[PROVIDED RECORDS — start]

Lemma set_level_bids cfg is_bid l level price :
  (is_bid = true -> price <> level.1) ->
  bids (set_level cfg is_bid l level) !! price = bids l !! price.
Proof.
  destruct level as [p q]. unfold set_level. simpl. intros Hne.
  destruct (_ || _); [done|]. destruct is_bid; [|done]. specialize (Hne eq_refl). simpl.
  destruct (0 <? q); [by rewrite lookup_insert_ne | by rewrite lookup_delete_ne].
Qed.

Lemma set_levels_bids cfg bid_levels ask_levels l price :
  price ∉ map fst bid_levels ->
  bids (set_levels cfg bid_levels ask_levels l) !! price = bids l !! price.
Proof.
  intros Hb. unfold set_levels. transitivity (bids (fold_left (set_level cfg true) bid_levels l) !! price).
  - generalize (fold_left (set_level cfg true) bid_levels l). induction ask_levels as [|a levels IH]; intros l'; [done|].
    simpl. rewrite IH. by apply set_level_bids.
  - revert l. induction bid_levels as [|b levels IH]; intros l; [done|]. simpl in *.
    apply not_elem_of_cons in Hb as [Hb Hbs]. rewrite IH by done. by apply set_level_bids.
Qed.

Lemma side_entries_exhausted symbol side levels (pool : P) entries pool' :
  np_ok pool -> side_entries symbol side levels pool = (entries, pool') ->
  np_ok pool' /\
  ((length levels <= length (np_free pool))%nat /\
    length (np_free pool) = (length levels + length (np_free pool'))%nat \/
   (length (np_free pool) < length levels)%nat /\ None ∈ entries).
Proof.
  revert pool entries pool'. induction levels as [|[price qty] levels IH]; intros pool entries pool' Hok E; simpl in *.
  { injection E as <- <-. split; [done|]. left. lia. }
  unfold make_entry, allocate in E. destruct (np_alloc pool) as [[k p1]|] eqn:Ea.
  - destruct (np_alloc_Some pool k p1 Hok Ea) as (Hok1 & Hfr & _ & _).
    destruct (side_entries symbol side levels p1) as [rest p2] eqn:Er. injection E as <- <-.
    destruct (IH p1 rest p2 Hok1 Er) as (Hok2 & [[Hle Hl]|[Hlt Hin]]); split; try done; rewrite Hfr; simpl.
    + left. lia.
    + right. split; [lia|]. apply elem_of_cons; by right.
  - destruct (side_entries symbol side levels pool) as [rest p2] eqn:Er. injection E as <- <-.
    destruct (IH pool rest p2 Hok Er) as (Hok2 & _). split; [done|].
    apply np_alloc_None in Ea; [|done]. rewrite Ea. right. split; [simpl; lia|]. apply elem_of_cons; by left.
Qed.

Lemma null_entry_undefined (entries : list (option MarketData)) : None ∈ entries -> mapM id entries = None.
Proof.
  intros Hin. destruct (mapM id entries) as [l|] eqn:E; [|done].
  apply mapM_Some_1 in E. exfalso. induction E as [|x y entries l Hx _ IH]; [by apply elem_of_nil in Hin|].
  apply elem_of_cons in Hin as [<-|Hin]; [done | by apply IH].
Qed.

End Converter.

(** C12: the bytes of a depth message, from the wire to the order book.  For
    every message in the documented format and a pool that holds its levels,
    the application hands the consumer exactly one event with the ids of the
    message, and the entries of this event move a book that shows two ladders
    to a book that shows the ladders with every level of the message set to its
    quantity, or removed when the quantity is zero.  The book fails only when a
    level of the message is in a new bucket and the bucket pool of its side is
    empty, which takes a price range of more than 256 buckets. *)
Theorem depth_bytes_update_ladders {P Q} `{NodePool P, NodePool Q} n m ticker {Api Info}
    (read_api : list Z -> option Api) (read_info : list Z -> option Info) r (pool : P) (bk : Book Q) l :
  depth_ok n m r -> np_ok pool -> (length (rd_b r) + length (rd_a r) <= length (np_free pool))%nat ->
  book_ok bk -> book_represents bk l ->
  let event := depth_event n m r in
  (exists pool', np_ok pool' /\ forall allocated c,
     handle_payload ticker (pow10 n) (pow10 m) read_api read_info allocated (render_depth r) (c, pool) =
     c' ← MarketConsumer.on_subscribe MarketConsumer.kFutures allocated event c; Some (c', pool')) /\
  match feed (MarketConsumer.data event) bk with
  | Some (bk', _) => book_ok bk' /\ book_represents bk'
      (set_levels (config bk) (map (level_of n m) (rd_b r)) (map (level_of n m) (rd_a r)) l)
  | None => overflows (config bk) (MarketConsumer.data event) l = true /\
      kMaxBucketPoolSize < bucket_count (config bk)
  end.
Proof.
  intros Hr Hok Hf Hbk Hl event. split.
  { destruct (handle_depth n m ticker read_api read_info r pool Hr Hok Hf) as (pool' & ? & _ & ?). by exists pool'. }
  pose proof (feed_levels bk (of_codes (rd_s r)) (map (level_of n m) (rd_b r)) (map (level_of n m) (rd_a r)) Hbk) as Hs.
  pose proof (feed_fails _ bk l Hbk (level_entries_msgs (config bk) (of_codes (rd_s r))
    (map (level_of n m) (rd_b r)) (map (level_of n m) (rd_a r))) Hl) as Hfail.
  unfold follows in Hs. simpl. destruct (feed _ _) as [[bk' notes]|]; [|split; [by apply Hfail | done]].
  destruct Hs as (H1 & _ & H3). split; [done | by apply H3].
Qed.

Definition wire_depth : RawDepth :=
  mkRawDepth (json "xrpusdc@depth") (json "depthUpdate") (json "1700000000123") (json "1700000000120")
    (json "XRPUSDC") (json "1000") (json "1005") (json "999")
    [(json "50.01", json "17.5"); (json "50.00", json "0")] [(json "50.20", json "3.25")].

Lemma wire_depth_ok : depth_ok 2 3 wire_depth.
Proof.
  unfold depth_ok, stream_ok, name, digits, id_ok, level_ok, decimal, decimal_text.
  split_and!; try decided.
  exists 120, (json "rpusdc"), (json "epth"). split; [done | decided].
Qed.

Definition no_message (_ : list Z) : option unit := None.

Lemma demo_pool_ok : np_ok (MemoryPool.create 16) /\ length (np_free (MemoryPool.create 16)) = 16%nat.
Proof. destruct (create_fresh 16) as (H1 & H2 & _); [done|]. split; [done|]. unfold zlen in H2. lia. Qed.

Lemma depth_bytes_update_ladders_witness :
  match feed (MarketConsumer.data (depth_event 2 3 wire_depth)) demo_book with
  | Some (bk', _) => book_ok bk' /\ book_represents bk'
      (set_levels demo_cfg [(5001, 17500); (5000, 0)] [(5020, 3250)] (mkLadders ∅ ∅))
  | None => overflows demo_cfg (MarketConsumer.data (depth_event 2 3 wire_depth)) (mkLadders ∅ ∅) = true /\
      kMaxBucketPoolSize < bucket_count demo_cfg
  end.
Proof.
  destruct (new_book_ok demo_cfg (MemoryPool.create 2) (MemoryPool.create 2)) as [Hok Hrep];
    [by apply from_ini_ok | apply create_fresh; done.. |].
  apply (depth_bytes_update_ladders 2 3 "XRPUSDC" no_message no_message wire_depth (MemoryPool.create 16)
    demo_book (mkLadders ∅ ∅) wire_depth_ok (proj1 demo_pool_ok)); [|done..].
  rewrite (proj2 demo_pool_ok). simpl. lia.
Defined.

(** A snapshot does not replace the book.  Its clear entry carries the
    price 0, which the book drops when its price range starts above zero, so
    that the levels of the snapshot are laid over the old ones and a level that
    the snapshot no longer has stays in the book. *)
Theorem snapshot_bytes_keep_old_levels {P Q} `{NodePool P, NodePool Q} n m ticker {Api Info}
    (read_api : list Z -> option Api) (read_info : list Z -> option Info) r (pool : P) (bk : Book Q) l :
  snapshot_ok n m r -> np_ok pool ->
  (S (length (rs_bids r) + length (rs_asks r)) <= length (np_free pool))%nat ->
  book_ok bk -> book_represents bk l -> 0 < min_price_int (config bk) ->
  let event := snapshot_event n m ticker r in
  let snapshot_bids := map (level_of n m) (rs_bids r) in
  let after := set_levels (config bk) snapshot_bids (map (level_of n m) (rs_asks r)) l in
  (exists pool', np_ok pool' /\ forall allocated c,
     handle_payload ticker (pow10 n) (pow10 m) read_api read_info allocated (render_snapshot r) (c, pool) =
     Some (MarketConsumer.on_snapshot MarketConsumer.kFutures allocated event c, pool')) /\
  match feed (MarketConsumer.data event) bk with
  | Some (bk', _) => book_represents bk' after
  | None => kMaxBucketPoolSize < bucket_count (config bk)
  end /\
  forall price qty, bids l !! price = Some qty -> price ∉ map fst snapshot_bids ->
    bids after !! price = Some qty.
Proof.
  intros Hr Hok Hf Hbk Hl Hmin event sb after. split_and!; [by apply handle_snapshot| |].
  - pose proof (feed_levels bk (snapshot_symbol ticker (rs_id r)) sb (map (level_of n m) (rs_asks r)) Hbk) as Hs.
    rewrite <-(feed_clear bk (snapshot_symbol ticker (rs_id r))) in Hs by done.
    unfold follows in Hs. simpl MarketConsumer.data. fold sb.
    destruct (feed (_ :: _) bk) as [[bk' notes]|]; [|done]. destruct Hs as (_ & _ & H3). by apply H3.
  - intros price qty Hp Hn. unfold after. by rewrite set_levels_bids.
Qed.

Definition wire_snapshot : RawSnapshot :=
  mkRawSnapshot (json "snapshot_XRPUSDC") (json "200") (json "1005") (json "1700000000123")
    (json "1700000000120") [(json "50.01", json "17.5")] [(json "50.20", json "3.25")].

Lemma snapshot_bytes_keep_old_levels_witness :
  exists bk l, book_represents bk l /\ bids l !! 5000 = Some 3 /\
  let after := set_levels demo_cfg [(5001, 17500)] [(5020, 3250)] l in
  match feed (MarketConsumer.data (snapshot_event 2 3 "XRPUSDC" wire_snapshot)) bk with
  | Some (bk', _) => book_represents bk' after
  | None => kMaxBucketPoolSize < bucket_count demo_cfg
  end /\ bids after !! 5000 = Some 3.
Proof.
  destruct (new_book_ok demo_cfg (MemoryPool.create 2) (MemoryPool.create 2)) as [Hok Hrep];
    [by apply from_ini_ok | apply create_fresh; done.. |].
  pose proof (feed_levels _ "XRPUSDC" [(5000, 3)] [] Hok) as Hf. unfold follows in Hf.
  destruct (feed _ _) as [[bk notes]|] eqn:E; [|by vm_compute in E].
  destruct Hf as (Hbk & Hcfg & Hl). simpl in Hcfg.
  exists bk, (set_levels demo_cfg [(5000, 3)] [] (mkLadders ∅ ∅)).
  split; [by apply Hl|]. split; [done|].
  destruct (snapshot_bytes_keep_old_levels 2 3 "XRPUSDC" no_message no_message wire_snapshot
    (MemoryPool.create 16) bk (set_levels demo_cfg [(5000, 3)] [] (mkLadders ∅ ∅))) as (_ & H2 & H3).
  - unfold snapshot_ok, name, digits, id_ok, level_ok, decimal, decimal_text. split_and!; decided.
  - apply demo_pool_ok.
  - rewrite (proj2 demo_pool_ok). simpl. lia.
  - done.
  - by apply Hl.
  - by rewrite Hcfg.
  - rewrite Hcfg in *. split; [done|]. apply H3; [done | decided].
Defined.

(** A depth message with more levels than the pool of market data has
    nodes gives an event with a null entry, which the trade engine dereferences:
    the converter pushes the result of the allocation without looking at it. *)
Theorem exhausted_pool_null_entry {P} `{NodePool P} msg (pool : P) :
  np_ok pool -> (length (np_free pool) < length (dd_bids msg) + length (dd_asks msg))%nat ->
  None ∈ mu_data (visit_depth msg pool).1 /\ to_event (visit_depth msg pool).1 = None.
Proof.
  intros Hok Hlt. unfold visit_depth.
  destruct (side_entries _ kBuy (dd_bids msg) pool) as [eb p1] eqn:E1.
  destruct (side_entries _ kSell (dd_asks msg) p1) as [ea p2] eqn:E2. simpl.
  destruct (side_entries_exhausted _ _ _ _ _ _ Hok E1) as (Hok1 & C1).
  destruct (side_entries_exhausted _ _ _ _ _ _ Hok1 E2) as (_ & C2).
  assert (Hin : None ∈ eb ++ ea).
  { apply elem_of_app. destruct C1 as [[? ?]|[? ?]]; [|by left].
    destruct C2 as [[? ?]|[? ?]]; [lia | by right]. }
  split; [done|]. unfold to_event. simpl. by rewrite null_entry_undefined.
Qed.

Lemma exhausted_pool_null_entry_witness :
  None ∈ mu_data (visit_depth (depth_of 2 3 wire_depth) (MemoryPool.create 2)).1 /\
  to_event (visit_depth (depth_of 2 3 wire_depth) (MemoryPool.create 2)).1 = None.
Proof.
  destruct (create_fresh 2) as (H1 & H2 & _); [done|].
  apply exhausted_pool_null_entry; [done|]. unfold zlen in H2. simpl length at 2 3. lia.
Defined.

[PROVIDED RECORDS — finish]

**EXERCISE REQUIREMENTS:** Within the material above, transcribe exactly the lines that run from the line holding "(** C12: the" through the line holding "let event := depth_event n m r in".

**SOLVED EXERCISE:**
(** C12: the bytes of a depth message, from the wire to the order book.  For
    every message in the documented format and a pool that holds its levels,
    the application hands the consumer exactly one event with the ids of the
    message, and the entries of this event move a book that shows two ladders
    to a book that shows the ladders with every level of the message set to its
    quantity, or removed when the quantity is zero.  The book fails only when a
    level of the message is in a new bucket and the bucket pool of its side is
    empty, which takes a price range of more than 256 buckets. *)
Theorem depth_bytes_update_ladders {P Q} `{NodePool P, NodePool Q} n m ticker {Api Info}
    (read_api : list Z -> option Api) (read_info : list Z -> option Info) r (pool : P) (bk : Book Q) l :
  depth_ok n m r -> np_ok pool -> (length (rd_b r) + length (rd_a r) <= length (np_free pool))%nat ->
  book_ok bk -> book_represents bk l ->
  let event := depth_event n m r in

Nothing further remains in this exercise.